== WHAT YOU NEED TO DO ==
Retype each line of the listing below, from the first through the one holding "ConfigYaml.v", with no other lines.

== RECORDS FOR PROCESSING ==
(* ===== verification/_CoqProject ===== *)
-Q . S2P
Prelude.v
GoStrings.v
GoNumeric.v
Json.v
Codec.v
HttpModel.v
Config.v
KillQuery.v
Lru.v
SingleFlight.v
RouterPb.v
Routing.v
Cookie.v
Forward.v
SqlMeta.v
SqlRefs.v
Engine.v
PipelineCas.v
RsConfig.v
Providers.v
Reload.v
RsServer.v
EndToEnd.v
ClusterStats.v
Monitor.v
Auth.v
AdminAuth.v
Sql.v
Persistence.v
Store.v
StoreProps.v
AdminApi.v
StaticUI.v
AdminServe.v
AdminProps.v
Lifecycle.v
Migrate.v
Gateway.v
DiffHarness.v
GoFlags.v
NumericProps.v
YamlBlock.v
ConfigYaml.v
ConfigMigration.v
MigratedConfig.v
RsTools.v
GwMetrics.v
GaugeRace.v
RsLifecycle.v
RsWiring.v
Wire.v
WireForms.v
TrinoFake.v
Fleet.v
FleetClients.v
OidcServer.v
OidcLogin.v
TestServers.v
MockRouters.v
ScriptSource.v
TickLoops.v
Entry.v
TestTB.v
TestContainers.v
GoTemplate.v
Bootstrap.v
System.v
HarnessConfig.v
E2EHarness.v
HarnessApi.v
GoldenFiles.v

== WRITTEN ANSWER ==
(* ===== verification/_CoqProject ===== *)
-Q . S2P
Prelude.v
GoStrings.v
GoNumeric.v
Json.v
Codec.v
HttpModel.v
Config.v
KillQuery.v
Lru.v
SingleFlight.v
RouterPb.v
Routing.v
Cookie.v
Forward.v
SqlMeta.v
SqlRefs.v
Engine.v
PipelineCas.v
RsConfig.v
Providers.v
Reload.v
RsServer.v
EndToEnd.v
ClusterStats.v
Monitor.v
Auth.v
AdminAuth.v
Sql.v
Persistence.v
Store.v
StoreProps.v
AdminApi.v
StaticUI.v
AdminServe.v
AdminProps.v
Lifecycle.v
Migrate.v
Gateway.v
DiffHarness.v
GoFlags.v
NumericProps.v
YamlBlock.v
ConfigYaml.v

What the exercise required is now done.